Le 6 septembre 1831, il écrivit dans des termes à Casimir Perier, ministre de l’Intérieur : « Oserai-je me permettre la respectueuse liberté de demander à Votre Excellence s’il ne me serait pas possible d’aspirer à l’honneur de porter la décoration de Juillet ? Je connais quelqu’un qui l’a obtenue et n’ose se présenter avec devant certaines personnes. Comme je ne suis pas précisément dans le même cas, j’aurais l’honneur d’expliquer à Votre Excellence les motifs qui me déterminent à faire cette démarche. En 1820, lorsque votre éloquence noble et généreuse défendait nos droits à la Chambre des députés, portant l’admiration et la reconnaissance dans tous les cœurs français (c’était à l’occasion de la loi sur la liberté individuelle), il se forma sur la place Louis-XV des groupes nombreux, que dissipaient les dragons de l’ex-garde royale et desquels je reçus une légère blessure à la main droite, autour des entourages en bois qui existaient alors sur ladite place.

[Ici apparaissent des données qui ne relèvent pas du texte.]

(** [RestoreLayer] replaces the workspace by a copy of the layer. *)
Lemma RestoreLayer_correct name fs :
  good_comp name -> session_ready fs -> (exists m, fs !! layerTree name = Some (NDir m)) ->
  links_free (below (layerTree name) fs) ->
  exists fs', RestoreLayer umask read_link cp_works dataDir sessionID name fs = Some fs' /\ session_ready fs' /\
    below wsPath fs' = cloned umask cp_works <$> below (layerTree name) fs /\
    (forall k, strip wsPath k = None -> fs' !! k = fs !! k).
Proof using Hdata Hsid.
  intros Hg [Hok _ [ml Hl]] [m Hm] Hlf. unfold RestoreLayer. fold (layerTree name). fold wsPath. rewrite Hm.
  pose proof (fun q => ws_layer_disjoint name q Hg) as Hdis.
  assert (wsPath <> []) as Hne by (rewrite ws_comps; by destruct sessionPath).
  assert (fs_ok (removeAll wsPath fs)) as Hok1 by by apply removeAll_ok.
  assert (forall q, removeAll wsPath fs !! (wsPath ++ q) = None) as Hgone.
  { intros q. by rewrite lookup_removeAll, strip_app. }
  assert (forall k, strip wsPath k = None -> removeAll wsPath fs !! k = fs !! k) as Hfr.
  { intros k Hk. by rewrite lookup_removeAll, Hk. }
  pose proof (Hgone []) as Hws1. rewrite app_nil_r in Hws1.
  assert (dir_here (removeAll wsPath fs) (removelast wsPath)) as Hpar.
  { assert (dir_here fs sessionPath) as Hd by by eapply Hok.
    rewrite ws_comps in *. rewrite removelast_snoc. destruct Hd as [->|[ms Hs]]; [by left|right].
    exists ms. by rewrite Hfr by apply strip_longer. }
  rewrite mkdirAll_new by done. simpl.
  set (fs2 := <[wsPath := NDir (masked umask 493)]> (removeAll wsPath fs)).
  assert (forall k, strip wsPath k = None -> fs2 !! k = fs !! k) as Hfr2.
  { intros k Hk. unfold fs2. rewrite lookup_insert_ne; [by apply Hfr|]. intros <-. by rewrite strip_refl in Hk. }
  assert (below (layerTree name) fs2 = below (layerTree name) fs) as Hb.
  { apply below_ext. intros q _. apply Hfr2, Hdis. }
  assert (layerTree name <> []) as Hnl by (destruct (layer_comps name Hg) as [-> _]; by destruct layersPath).
  assert (clone_ready (layerTree name) wsPath fs2) as Hc.
  { split; [by apply fs_ok_insert| | |done|split; intros q; apply Hdis|by rewrite Hb|].
    - exists m. rewrite <-(app_nil_r (layerTree name)), Hfr2 by apply Hdis. by rewrite app_nil_r.
    - eexists. apply lookup_insert_eq.
    - intros q Hq. unfold fs2. rewrite lookup_insert_ne; [apply Hgone|]. by intros ?%app_ne_self. }
  destruct (cloneDir_correct umask read_link cp_works _ _ _ Hc) as (fs3 & -> & Hok3 & Hd3 & Hb3 & Hf3).
  exists fs3. rewrite Hb in Hb3. split_and!; [done| |done|].
  - split; [done|done|]. exists ml. rewrite Hf3, Hfr2; [done|..]; apply (Hdis []).
  - intros k Hk. by rewrite Hf3, Hfr2.
Qed.

Lemma masked_masked m : masked umask (masked umask m) = masked umask m.
Proof using.
  unfold masked. apply Z.bits_inj'. intros i Hi. rewrite !Z.ldiff_spec, !Z.land_spec, !Z.ldiff_spec, !Z.land_spec.
  destruct (Z.testbit m i), (Z.testbit 511 i), (Z.testbit umask i); done.
Qed.

Lemma untarred_cloned n : cloned umask cp_works (untarred umask (cloned umask cp_works n)) = untarred umask n.
Proof using.
  unfold cloned. destruct cp_works; [done|]. by destruct n; simpl; rewrite ?masked_masked.
Qed.

Lemma cloned_link n : no_link n -> no_link (cloned umask cp_works n).
Proof using. unfold cloned. by destruct cp_works, n. Qed.

(** What a restore of the checkpoint of [fs] leaves in its layer. *)
Definition restored_layer (fs : FS) : FS := (fun n => untarred umask (cloned umask cp_works n)) <$> below wsPath fs.

(** C30 Checkpoints round-trip.  For an initialised session whose workspace has
    only directories and regular files, and an identifier of at least eight bytes
    without a slash (the control plane's are UUIDs; a shorter one panics,
    [short_id_panics]), [Create] leaves the workspace as it is and reports success
    exactly when the temporary file and the upload worked; if they did not,
    nothing is stored.  If they did, then as long as the object is stored and the
    session's directories are there, a restore makes the workspace the tree it
    was: every path, kind and content, with the modes unpacking gives them,
    whether the copies are made by [cp] or by [copyDir]; nothing outside the
    workspace and the restore layer changes.  The restore layer must be absent
    before, or as a restore of this checkpoint left it, so a checkpoint can be
    restored again and again; into a layer with other content, that of a
    checkpoint with the same eight first bytes say, the restore merges
    ([restore_merges_old_layer]). *)
Theorem checkpoint_roundtrip (ok : bool) (now : Z) (checkpointID : string) (fs : FS) (objs : Objects) :
  session_ready fs -> tree_ok (below wsPath fs) ->
  fs !! layerTree ("layer-" +:+ itoaZ now) = None ->
  8 <= String.length checkpointID -> str_mem slash checkpointID = false ->
  exists r fs1 objs1,
    cpCreate umask read_link cp_works dataDir ok now sessionID checkpointID fs objs = (r, fs1, objs1) /\
    cr_Success r = ok /\ below wsPath fs1 = below wsPath fs /\ session_ready fs1 /\
    let layer := layerTree ("restore-" +:+ take_str 8 checkpointID) in
    if ok then
      forall fs2 objs2,
        session_ready fs2 ->
        (fs2 !! layer = None \/ (exists m, fs2 !! layer = Some (NDir m)) /\ below layer fs2 = restored_layer fs) ->
        objs2 !! cr_OverlayKey r = objs1 !! cr_OverlayKey r ->
        exists fs3,
          cpRestore umask read_link cp_works dataDir sessionID checkpointID (cr_OverlayKey r) fs2 objs2
            = Some (Some fs3) /\
          below wsPath fs3 = untarred umask <$> below wsPath fs /\ session_ready fs3 /\
          ((exists m, fs3 !! layer = Some (NDir m)) /\ below layer fs3 = restored_layer fs) /\
          forall k, strip wsPath k = None -> strip layer k = None -> fs3 !! k = fs2 !! k
    else objs1 = objs.
Proof using Hdata Hsid.
  intros Hr Ht Hnone Hlen Hsl. destruct (CreateLayer_correct now fs Hr Ht Hnone) as (fs1 & Hc & Hr1 & [m Hm] & Hb & Hf).
  unfold cpCreate. rewrite Hc. fold (layerTree ("layer-" +:+ itoaZ now)). set (lname := "layer-" +:+ itoaZ now) in *.
  assert (tree_ok (below (layerTree lname) fs1)) as Ht1.
  { rewrite Hb. apply tree_ok_fmap; [|done]. apply cloned_link. }
  rewrite tarDir_links_free by (by eauto using tree_ok_links).
  assert (below wsPath fs1 = below wsPath fs) as Hws1.
  { apply below_ext. intros q _. apply Hf. by apply ws_layer_disjoint, layer_good. }
  destruct ok; [|by eexists _, _, _].
  eexists _, _, _. split; [done|]. split_and!; [done|done|done|].
  cbn [cr_OverlayKey]. intros fs2 objs2 Hr2 Hlayer Hobj. unfold cpRestore. rewrite Hobj, lookup_insert_eq. rewrite (proj2 (Nat.ltb_ge _ _)) by done.
  set (rname := "restore-" +:+ take_str 8 checkpointID) in *.
  assert (good_comp rname) as Hg by by apply restore_good.
  assert (restored_layer fs = untarred umask <$> below (layerTree lname) fs1) as Hrl.
  { unfold restored_layer. rewrite Hb, <-map_fmap_compose. done. }
  assert (exists fs3, UntarLayer umask dataDir sessionID rname (archive_entry <$> walk (layerTree lname) fs1) fs2 = Some fs3 /\
    session_ready fs3 /\ (exists m, fs3 !! layerTree rname = Some (NDir m)) /\
    below (layerTree rname) fs3 = untarred umask <$> below (layerTree lname) fs1 /\
    (forall k, strip (layerTree rname) k = None -> fs3 !! k = fs2 !! k)) as (fs3 & Hu & Hr3 & Hd3 & Hb3 & Hf3).
  { destruct Hlayer as [Hnone2|[Hd2 Hb2]].
    - by apply UntarLayer_correct; [..|apply Hr1|].
    - exists fs2. rewrite Hrl in Hb2. split_and!; [by apply UntarLayer_again|done..]. }
  rewrite Hu. simpl.
  destruct (RestoreLayer_correct rname fs3 Hg Hr3 Hd3) as (fs4 & -> & Hr4 & Hb4 & Hf4).
  { rewrite Hb3. apply tree_ok_links, tree_ok_fmap; [|done]. by intros []. }
  pose proof (fun q => ws_layer_disjoint rname q Hg) as Hdis.
  exists fs4. split_and!; [done| |done| | |].
  - rewrite Hb4, Hb3, Hb, <-!map_fmap_compose. apply map_fmap_ext. intros q n _. apply untarred_cloned.
  - destruct Hd3 as [m3 Hd3]. exists m3. rewrite Hf4; [done|]. rewrite <-(app_nil_r (layerTree rname)). apply Hdis.
  - rewrite Hrl, <-Hb3. apply below_ext. intros q _. apply Hf4, Hdis.
  - intros k Hk1 Hk2. by rewrite Hf4, Hf3.
Qed.
End Roundtrip.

En jetant un regard sur le passé et si votre mémoire n’a point laissé échapper ce petit fait, une petite escorte de jeunes gens, faisant partie de ces groupes, craignant pour votre sûreté, ainsi que pour celle de M. le général Lafayette, eut l’honneur de vous accompagner chacun à votre demeure respective aux cris de Vive messieurs Casimir Perier et Lafayette ! J’étais du nombre de ceux qui ne vous quittèrent que lorsque vous fûtes arrivé chez vous. Plus tard, lorsque les jésuites, sous le nom de missionnaires, envahissaient notre patrie de leur doctrine pernicieuse, ce qui ne plaisait pas à tout le monde, ma mince opposition fit cause commune avec celle de tant d’autres ; je fus pris et fis dix-huit jours de prison, c’était en avril 1822. Voilà, monsieur le ministre, tout ce que je puis faire valoir auprès de Votre Excellence. Je n’ai point voulu lui adresser plus tôt ma demande pour ne nuire à personne, en cas qu’elle fût accueillie favorablement. Quant aux journées de juillet 1830, quant aux différents rassemblements qui ont eu lieu depuis, mon devoir s’opposait à ce que j’y prisse aucune part et s’y opposera toujours, pour des motifs qui me sont personnels et la connaissance que j’ai des intérêts de mon pays. Si Votre Excellence, monsieur le ministre, juge à propos de me faire obtenir cette décoration, ma reconnaissance égalera le nombre de mes jours. J’ai l’honneur, etc. » Alc demeurait 30, rue Château-Landon en 1831. Archives nationales F/1dIII/42.